Despite a gloomy new intelligence assessment on Iraq that critics said proves the need for a strategy shift, Abizaid endorsed the current course, asking for an additional "four to six months" to continue training Iraqi forces and to allow Iraq's central government to crack down on sectarian militias and death squads operating brazenly in Baghdad and elsewhere.

He insisted to the Senate Armed Services Committee that with a little more patience, "we can win" in Iraq - an assertion that drew responses ranging from skepticism to hostility from both Republicans and the Democrats who will take control of the committee in January.

Meantime, he told the committee that the current U.S. military presence in Iraq of 141,000 should remain stable or increase slightly with additional U.S. combat advisers who are being embedded with Iraqi army and police units.

The four-star Army general, who has held command for almost four years during a deteriorating situation in Iraq, spent the day on Capitol Hill defending the U.S. approach to the war championed by President Bush, Defense Secretary Donald H. Rumsfeld and top military commanders but repudiated by American voters this month.

In the aftermath of the elections that swept Republicans from power in both the House and Senate, Bush dismissed Rumsfeld and promised "fresh thinking" on Iraq war strategy.

While the Bush administration and the Joint Chiefs of Staff are pursuing separate reviews of the strategy, there was little sign of any strategic shift from Abizaid. He argued that announcing a phased withdrawal of U.S. troops would ignite even more sectarian violence as Shiite and Sunni militias fought for control of the streets, while adding to American forces would discourage the Iraqi government from taking charge.

"Basically, you are advocating the status quo here today, which I think the American people in the last election said is not an acceptable condition," said Sen. John McCain of Arizona, a likely GOP presidential candidate in 2008.

"I respect you enormously," McCain told Abizaid, who was perspiring heavily under the TV lights and intense questioning. "I regret deeply that you seem to think that the status quo and the rate of progress we are making are acceptable. Most Americans do not."

Another presumptive 2008 presidential candidate, Democratic Sen. Hillary Rodham Clinton of New York, referred acidly to Abizaid's assurances that the Iraqi government of Nouri al-Maliki would eventually assert its control. "Hope is not a strategy," she said.

"I agree with you," Abizaid shot back. "I would also say that despair is not a method. And when I come to Washington, I feel despair."
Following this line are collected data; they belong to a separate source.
(** The write position is the last segment, as after any write or push: the
    condition under which the code may split it. *)
Definition wpos_last (b : rd_buf) : Prop :=
  match rbuf_wpos b with
  | Some w => S w = length (rbuf_segments b)
  | None => True
  end.

Lemma wpos_last_at cnt len er sz el es fr l1 s l2 :
  wpos_last (at_seg cnt len er sz el es fr l1 s l2) <-> l2 = [].
Proof.
  unfold wpos_last, at_seg. cbn. rewrite length_app. cbn.
  destruct l2; cbn; split; intros; (reflexivity || discriminate || lia).
Qed.

(** The write position is before the last segment, with room for [n] bytes at
    most. *)
Definition almost_last (n : Z) (b : rd_buf) : Prop :=
  exists cnt len er sz el es fr l1 s t,
    b = at_seg cnt len er sz el es fr l1 s [t] /\ rd_segment_write_remains s <= n.

(** The observable state that growing the buffer leaves alone. *)
Definition same_view (b b' : rd_buf) : Prop :=
  rd_buf_content b' = rd_buf_content b /\ rbuf_len b' = rbuf_len b /\
  rbuf_erased b' = rbuf_erased b /\ rbuf_freed b' = rbuf_freed b.

#[export] Instance same_view_preorder : PreOrder same_view.
Proof.
  split; unfold same_view; [easy |].
  intros x y z (? & ? & ? & ?) (? & ? & ? & ?). repeat split; congruence.
Qed.

Lemma shape_snoc_ahead l1 s l2 t len :
  shape l1 s l2 len -> seg_ok t -> ahead len t -> shape l1 s (l2 ++ [t]) len.
Proof.
  intros H Ht Ha. destruct (shape_ok_parts _ _ _ _ H) as (H1 & Hs & H2).
  constructor.
  - apply Forall_app; split; [assumption |]. apply Forall_cons_iff; split; [assumption |].
    apply Forall_app; auto.
  - apply H.
  - apply Forall_app; split; [apply H | auto].
  - apply H.
Qed.

Lemma append_fresh_wf b size t :
  wf b -> fresh_seg size t -> 0 < size -> rbuf_size b + size < 2 ^ 64 ->
  wf (rd_buf_append_segment b t) /\ same_view b (rd_buf_append_segment b t) /\
  rbuf_size (rd_buf_append_segment b t) = rbuf_size b + size /\
  (wpos_last b -> wpos_last (rd_buf_append_segment b t) \/
     almost_last (rbuf_size b - rbuf_len b) (rd_buf_append_segment b t)).
Proof.
  intros Hb (Hok & Ho & Hz & Hr) Hsz Hmax.
  assert (rd_segment_write_remains t = size) as Hrem
    by (unfold rd_segment_write_remains; rewrite Hr; lia).
  assert (payload t = []) as Hpay by (unfold payload; now rewrite Ho, ztake_nonpos).
  apply wf_cases in Hb as
    [(el & es & fr & ->) | (cnt & len & er & sz & el & es & fr & l1 & s & l2 & -> & Hsh & Hcnt & Hsize & Hm & Her & Hrm)].
  - cbn. rewrite Ho, Hz. split; [| split; [| split; [cbn; lia | now left]]].
    2: { unfold same_view, rd_buf_content. cbn. unfold content. cbn.
         unfold payload in *. cbn. rewrite Hpay. easy. }
    cbn in Hmax.
    change (rd_segment_write_remains t) with (rd_segment_write_remains (seg_set_absof t 0)) in Hrem.
    apply (wf_at 1 0 0 size el es fr [] (seg_set_absof t 0) []); cbn; try lia.
    constructor; cbn; try lia; [now apply Forall_cons_iff | constructor].
  - set (t' := seg_set_absof t len).
    assert (ahead len t') as Hahead.
    { destruct (shape_ok_parts _ _ _ _ Hsh) as (Hk1 & Hks & _).
      pose proof (shape_len _ _ _ _ Hsh). pose proof (sum_of_nonneg l1 Hk1).
      destruct Hks. unfold ahead, t'. cbn. repeat split; (assumption || lia). }
    assert (shape l1 s (l2 ++ [t']) len) as Hsh'
      by (apply shape_snoc_ahead; assumption).
    cbn in Hmax.
    unfold rd_buf_append_segment. cbn [rbuf_wpos rbuf_segments at_seg rbuf_len
      rbuf_segment_cnt rbuf_erased rbuf_size rbuf_extra_len rbuf_extra_size rbuf_freed].
    fold t'. change (seg_of t') with (seg_of t). change (seg_size t') with (seg_size t).
    rewrite Ho, Hz, Z.add_0_r, <- app_assoc. cbn [app].
    fold (at_seg (cnt + 1) len er (sz + size) el es fr l1 s (l2 ++ [t'])).
    assert (room (l2 ++ [t']) = room l2 + size) as Hroom.
    { rewrite room_app, room_cons.
      change (rd_segment_write_remains t') with (rd_segment_write_remains t).
      change (room []) with 0. lia. }
    assert (content (l1 ++ s :: l2 ++ [t']) = content (l1 ++ s :: l2)) as Hcont.
    { rewrite !content_app, !content_cons, content_app, content_cons.
      change (payload t') with (payload t). rewrite Hpay. cbn. now rewrite app_nil_r. }
    assert (sum_size (l1 ++ s :: l2 ++ [t']) = sz + size) as Hss.
    { rewrite Hsize, !sum_size_app, !sum_size_cons, sum_size_app, sum_size_cons.
      change (seg_size t') with (seg_size t). change (sum_size []) with 0. lia. }
    assert (cnt + 1 = zlen (l1 ++ s :: l2 ++ [t'])) as Hc
      by (rewrite Hcnt, !length_app; cbn; rewrite length_app; cbn; lia).
    rewrite room_cons in Hrm.
    assert (wf (at_seg (cnt + 1) len er (sz + size) el es fr l1 s (l2 ++ [t']))) as Hwf
      by (apply wf_at; rewrite ?room_cons; try assumption; lia).
    destruct (Z.eq_dec (rd_segment_write_remains s) 0) as [Er | Er].
    + assert (exists s2 l3, l2 ++ [t'] = s2 :: l3) as (s2 & l3 & El)
        by (destruct l2; cbn; eauto).
      rewrite El in *. rewrite get_writable0_next by assumption.
      destruct (shape_step _ _ _ _ _ Hsh') as [Hst _].
      split; [| split; [| split; [cbn; lia |]]].
      3: { intros Hlast. apply wpos_last_at in Hlast. subst l2. left.
           apply wpos_last_at. now injection El. }
      * apply wf_at; try assumption; rewrite <- ?app_assoc; cbn [app]; rewrite ?room_set_absof;
          try assumption; try lia.
        -- rewrite Hc, !length_app. reflexivity.
        -- rewrite <- Hss, !sum_size_app, !sum_size_cons. reflexivity.
      * repeat split. unfold rd_buf_content, at_seg. cbn [rbuf_segments].
        rewrite <- app_assoc. cbn [app].
        rewrite <- Hcont, !content_app, !content_cons. reflexivity.
    + destruct (shape_ok_parts _ _ _ _ Hsh) as (_ & Hks & _).
      pose proof (remains_ok s Hks).
      rewrite get_writable0_here by (assumption || lia).
      split; [exact Hwf |]. split; [repeat split; exact Hcont |]. split; [cbn; lia |].
      intros Hlast. apply wpos_last_at in Hlast. subst l2. right.
      do 10 eexists. split; [reflexivity |]. cbn [at_seg rbuf_size rbuf_len].
      rewrite Hsize, sum_size_app, sum_size_cons, (shape_len _ _ _ _ Hsh).
      pose proof (sum_slack l1 ltac:(now apply (shape_ok_parts _ _ _ _ Hsh))).
      change (sum_size []) with 0. lia.
Qed.

Lemma wf_extra_len b el :
  wf b -> wf (buf_set_extra_len b el) /\ same_view b (buf_set_extra_len b el).
Proof.
  intros H. split; [| now repeat split]. apply wf_cases in H as
    [(e & es & fr & ->) | (cnt & len & er & sz & e & es & fr & l1 & s & l2 & -> & ?)].
  - left. easy.
  - apply (wf_at cnt len er sz el es fr); easy.
Qed.

Lemma write_remains_wf b :
  wf b -> rbuf_erased b >= 0 /\ 0 <= rbuf_len b /\
  rd_buf_write_remains b = rbuf_size b - (rbuf_len b + rbuf_erased b) /\
  0 <= rd_buf_write_remains b.
Proof.
  intros H. apply wf_cases in H as
    [(e & es & fr & ->) | (cnt & len & er & sz & e & es & fr & l1 & s & l2 & -> & Hsh & ? & ? & ? & ? & ?)];
    [easy |].
  destruct (shape_ok_parts _ _ _ _ Hsh) as (Hk1 & [? ?] & _).
  pose proof (shape_len _ _ _ _ Hsh). pose proof (sum_of_nonneg l1 Hk1).
  unfold rd_buf_write_remains. cbn. rewrite wrap_small; lia.
Qed.

Section Growth.

Variable junk : Z -> Z.

Lemma alloc_segment_spec b mn mx :
  wf b -> 0 < mn < 2 ^ 62 -> rbuf_size b < 2 ^ 62 ->
  let b' := fst (rd_buf_alloc_segment junk b mn mx) in
  wf b' /\ same_view b b' /\ rbuf_size b + mn <= rbuf_size b' < 2 ^ 64 /\
  (wpos_last b -> wpos_last b' \/ almost_last (rbuf_size b - rbuf_len b) b').
Proof.
  intros Hb Hmn Hsz. unfold rd_buf_alloc_segment.
  set (size := if negb (mn =? mx) || (mx =? 0) then _ else mx).
  assert (mn <= size < 2 ^ 63 + 1) as Hsize.
  { unfold size. destruct (negb (mn =? mx) || (mx =? 0)) eqn:E; [| zlia].
    rewrite !RD_MAX_max, wrap_small by lia.
    assert (rbuf_size b / 2 <= 2 ^ 61) by (apply Z.div_le_upper_bound; lia).
    change (SIZEOF_SEGMENT * 4) with 256. lia. }
  destruct (alloc_segment0_spec junk b size ltac:(lia)) as (el & t & -> & Ht & _).
  destruct (wf_extra_len b el Hb) as [Hb' Hv].
  cbn [fst]. destruct (append_fresh_wf _ size t Hb' Ht) as (? & ? & E & Hl);
    [lia | cbn; lia |].
  cbn in E. split; [assumption |]. split; [etransitivity; [exact Hv | assumption] |].
  split; [lia | exact Hl].
Qed.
Even Republican Sen. John W. Warner of Virginia, who will relinquish the committee to Michigan Sen. Carl Levin in January, remarked sourly that within a few days, the war in Iraq will have gone on longer than World War II.

After four years, Warner said, "we are still confronted with an extraordinary situation of civil disruption [and] the inability of the government to fully exercise the reins of sovereignty. How do you explain that in simple terms to the American people?"

Repeating that he has confidence that the Iraqi army is "up to the job" of disarming the militias, Abizaid acknowledged that "that has yet to be demonstrated."

Moreover, he said that even after the Pentagon has nearly completed its "train and equip" program, Iraqi units are short of heavy weapons, trucks and other equipment, and that not one single Iraqi army battalion is capable of operating independently, without American combat advisers and combat support.

Abizaid acknowledged under sharp questioning that Anbar province west of Baghdad - the Sunni-dominated region that includes Fallujah and Ramadi - "is not under control." He said he has directed a Marine expeditionary unit to Anbar. Marine Corps officials later identified the unit as the 15th Marine Expeditionary Unit, which has been on exercises in Kuwait.

Anbar, where the Sunni insurgency has "gained strength and capacity" in recent months, according to a Defense Intelligence Agency assessment, has been the scene of heavy fighting this fall. The U.S. command in Baghdad announced yesterday that an additional four Americans - three Marines and a soldier - have been killed there. No further details were released.

Despite these problems, Abizaid said the Iraqis "have it in them. They can forge one country. They can overcome these problems ... and I believe we must stick with them until such time that they show us that they can't do it."